## Required work
Report each line of the data that has "over" somewhere in it.

## Entries taken from a collection

* * * *

(** * Verification of build_lib.py (kicad-autogen): symbol generation for
    black-box ICs.

    The development embeds the pure core of [build_lib.py]:
    - [normalise_pins], over a model of the dynamically typed values YAML
      produces ([pyval]), with Python's indexing, [len] and iteration errors;
    - [longest_num], [geometry], [fields], [draw_pins], [draw] and the
      [DEF] header of [library], over typed pins whose name and number are
      a string or an integer (the docstring's data model).

    Python integers are [Z]; [//] and [%] are [Z.div] and [Z.modulo], which
    round towards minus infinity as Python does.  Strings are [string]; one
    [ascii] stands for one character. *)

From Stdlib Require Import ZArith List String Ascii Bool Lia.
From Stdlib Require Import Numbers.DecimalString.
Import ListNotations.
Open Scope Z_scope.

(** ** Python errors and a small error monad *)

Inductive pyerr : Type :=
| IndexError
| TypeError
| ValueError
| KeyError.

Inductive res (A : Type) : Type :=
| Ok (a : A)
| Err (e : pyerr).
Arguments Ok {A} a.
Arguments Err {A} e.

Definition bind {A B : Type} (m : res A) (k : A -> res B) : res B :=
  match m with
  | Ok a => k a
  | Err e => Err e
  end.

Notation "x <- m ;; k" := (bind m (fun x => k))
  (at level 61, m at next level, right associativity).

(** A Python [for] loop that appends one result per element and stops at
    the first exception. *)
Fixpoint mapM {A B : Type} (f : A -> res B) (xs : list A) : res (list B) :=
  match xs with
  | [] => Ok []
  | x :: xs' => y <- f x ;; ys <- mapM f xs' ;; Ok (y :: ys)
  end.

* * * *

## Solved exercise
    - [normalise_pins], over a model of the dynamically typed values YAML
      [DEF] header of [library], over typed pins whose name and number are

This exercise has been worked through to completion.